=== Section Start ===

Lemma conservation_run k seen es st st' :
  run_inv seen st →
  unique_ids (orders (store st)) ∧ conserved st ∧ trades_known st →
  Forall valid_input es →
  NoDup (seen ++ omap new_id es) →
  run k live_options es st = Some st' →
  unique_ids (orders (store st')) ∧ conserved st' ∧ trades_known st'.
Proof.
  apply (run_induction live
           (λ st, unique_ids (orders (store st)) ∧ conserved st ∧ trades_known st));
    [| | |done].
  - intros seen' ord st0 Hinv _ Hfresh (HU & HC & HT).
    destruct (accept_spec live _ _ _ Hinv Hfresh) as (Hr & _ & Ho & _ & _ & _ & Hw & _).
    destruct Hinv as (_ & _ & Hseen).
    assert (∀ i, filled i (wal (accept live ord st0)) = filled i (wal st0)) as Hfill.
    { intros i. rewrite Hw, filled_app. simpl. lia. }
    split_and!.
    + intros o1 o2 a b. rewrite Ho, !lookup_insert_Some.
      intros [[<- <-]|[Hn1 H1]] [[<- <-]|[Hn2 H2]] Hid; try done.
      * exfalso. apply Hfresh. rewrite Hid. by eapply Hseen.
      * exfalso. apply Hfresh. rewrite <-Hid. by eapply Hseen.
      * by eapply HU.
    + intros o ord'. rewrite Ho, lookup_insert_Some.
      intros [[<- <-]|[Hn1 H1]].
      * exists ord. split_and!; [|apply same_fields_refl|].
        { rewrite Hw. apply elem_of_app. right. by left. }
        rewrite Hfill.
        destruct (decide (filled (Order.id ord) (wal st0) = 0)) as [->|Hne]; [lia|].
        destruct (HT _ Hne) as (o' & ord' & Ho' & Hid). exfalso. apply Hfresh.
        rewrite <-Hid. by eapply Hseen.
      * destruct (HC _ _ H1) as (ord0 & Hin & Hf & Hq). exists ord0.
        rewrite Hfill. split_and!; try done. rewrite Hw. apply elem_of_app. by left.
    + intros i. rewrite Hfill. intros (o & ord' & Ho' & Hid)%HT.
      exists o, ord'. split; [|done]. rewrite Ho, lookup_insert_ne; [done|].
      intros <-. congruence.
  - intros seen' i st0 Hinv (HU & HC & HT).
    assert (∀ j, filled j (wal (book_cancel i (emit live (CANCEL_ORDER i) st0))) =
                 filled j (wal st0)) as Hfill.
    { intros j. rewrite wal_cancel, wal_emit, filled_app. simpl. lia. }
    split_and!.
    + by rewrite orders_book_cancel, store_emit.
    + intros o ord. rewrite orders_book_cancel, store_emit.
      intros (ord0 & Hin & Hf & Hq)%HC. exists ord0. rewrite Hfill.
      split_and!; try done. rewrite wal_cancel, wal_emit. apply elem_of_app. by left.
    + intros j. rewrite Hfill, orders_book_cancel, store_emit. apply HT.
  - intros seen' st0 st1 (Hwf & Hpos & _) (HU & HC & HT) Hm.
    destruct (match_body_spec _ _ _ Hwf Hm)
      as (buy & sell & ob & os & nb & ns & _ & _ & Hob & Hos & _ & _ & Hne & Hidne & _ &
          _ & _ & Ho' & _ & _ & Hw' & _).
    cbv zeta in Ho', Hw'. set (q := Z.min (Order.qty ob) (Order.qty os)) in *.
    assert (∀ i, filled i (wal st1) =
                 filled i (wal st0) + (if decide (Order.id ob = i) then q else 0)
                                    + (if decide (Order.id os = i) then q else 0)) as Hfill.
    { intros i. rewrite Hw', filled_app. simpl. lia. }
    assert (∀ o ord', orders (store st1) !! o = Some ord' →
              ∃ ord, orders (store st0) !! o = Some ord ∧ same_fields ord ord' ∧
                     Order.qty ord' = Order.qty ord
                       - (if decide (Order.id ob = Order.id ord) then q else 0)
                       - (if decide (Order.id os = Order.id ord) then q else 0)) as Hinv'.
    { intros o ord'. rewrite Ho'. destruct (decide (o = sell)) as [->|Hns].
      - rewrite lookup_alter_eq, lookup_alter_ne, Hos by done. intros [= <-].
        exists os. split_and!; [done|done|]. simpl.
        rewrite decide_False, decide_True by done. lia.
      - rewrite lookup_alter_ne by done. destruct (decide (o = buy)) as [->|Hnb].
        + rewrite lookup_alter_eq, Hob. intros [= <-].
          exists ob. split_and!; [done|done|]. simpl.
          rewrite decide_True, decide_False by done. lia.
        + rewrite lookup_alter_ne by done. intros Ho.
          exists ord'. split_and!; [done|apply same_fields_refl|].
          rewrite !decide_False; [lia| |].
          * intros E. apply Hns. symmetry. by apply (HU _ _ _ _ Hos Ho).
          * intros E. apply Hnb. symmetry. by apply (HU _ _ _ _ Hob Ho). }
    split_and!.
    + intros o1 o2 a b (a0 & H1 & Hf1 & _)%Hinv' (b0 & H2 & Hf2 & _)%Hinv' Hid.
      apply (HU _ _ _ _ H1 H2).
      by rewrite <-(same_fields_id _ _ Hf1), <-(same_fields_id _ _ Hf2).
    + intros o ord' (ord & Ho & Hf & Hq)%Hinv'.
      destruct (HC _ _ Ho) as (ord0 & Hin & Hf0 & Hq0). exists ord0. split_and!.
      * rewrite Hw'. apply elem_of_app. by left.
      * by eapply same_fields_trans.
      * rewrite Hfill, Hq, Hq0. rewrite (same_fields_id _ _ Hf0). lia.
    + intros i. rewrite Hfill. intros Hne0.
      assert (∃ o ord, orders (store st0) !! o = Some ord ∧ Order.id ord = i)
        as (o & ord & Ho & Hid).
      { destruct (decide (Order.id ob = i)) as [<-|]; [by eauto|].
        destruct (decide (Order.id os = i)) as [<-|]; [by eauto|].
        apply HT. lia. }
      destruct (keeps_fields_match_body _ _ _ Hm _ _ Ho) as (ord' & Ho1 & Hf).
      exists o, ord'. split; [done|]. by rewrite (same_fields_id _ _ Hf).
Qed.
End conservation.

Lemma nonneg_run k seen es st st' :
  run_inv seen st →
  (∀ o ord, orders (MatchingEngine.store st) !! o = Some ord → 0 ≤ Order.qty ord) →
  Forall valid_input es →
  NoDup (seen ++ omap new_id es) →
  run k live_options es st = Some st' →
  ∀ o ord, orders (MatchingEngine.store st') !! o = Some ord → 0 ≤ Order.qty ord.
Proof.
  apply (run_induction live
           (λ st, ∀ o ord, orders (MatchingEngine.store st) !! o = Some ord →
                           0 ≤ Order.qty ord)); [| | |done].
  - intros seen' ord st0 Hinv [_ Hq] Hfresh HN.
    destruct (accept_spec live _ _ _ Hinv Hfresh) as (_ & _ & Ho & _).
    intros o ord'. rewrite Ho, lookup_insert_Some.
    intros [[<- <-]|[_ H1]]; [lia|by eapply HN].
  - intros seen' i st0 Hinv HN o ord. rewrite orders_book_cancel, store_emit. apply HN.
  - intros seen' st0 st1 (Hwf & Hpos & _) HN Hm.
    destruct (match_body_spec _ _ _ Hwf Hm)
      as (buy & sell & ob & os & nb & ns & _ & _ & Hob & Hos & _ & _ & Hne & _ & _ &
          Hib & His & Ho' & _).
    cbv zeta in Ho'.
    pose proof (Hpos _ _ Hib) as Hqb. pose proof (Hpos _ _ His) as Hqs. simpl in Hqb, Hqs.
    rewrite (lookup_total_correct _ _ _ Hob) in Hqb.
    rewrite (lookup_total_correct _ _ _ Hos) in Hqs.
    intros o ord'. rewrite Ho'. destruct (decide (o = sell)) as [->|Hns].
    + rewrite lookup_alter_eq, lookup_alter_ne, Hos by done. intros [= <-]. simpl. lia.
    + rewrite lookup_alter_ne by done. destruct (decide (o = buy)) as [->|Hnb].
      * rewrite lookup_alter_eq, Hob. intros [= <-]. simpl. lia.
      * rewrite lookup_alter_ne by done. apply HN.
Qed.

=== Section End ===

# What needs to be done
Look through the data above and return exactly the lines from the one that contains "- rewrite lookup_alter_eq, lookup_alter_ne, Hos" to the one that contains "done. intros Ho.", inclusive, with nothing else.

# The completed task
      - rewrite lookup_alter_eq, lookup_alter_ne, Hos by done. intros [= <-].
        exists os. split_and!; [done|done|]. simpl.
        rewrite decide_False, decide_True by done. lia.
      - rewrite lookup_alter_ne by done. destruct (decide (o = buy)) as [->|Hnb].
        + rewrite lookup_alter_eq, Hob. intros [= <-].
          exists ob. split_and!; [done|done|]. simpl.
          rewrite decide_True, decide_False by done. lia.
        + rewrite lookup_alter_ne by done. intros Ho.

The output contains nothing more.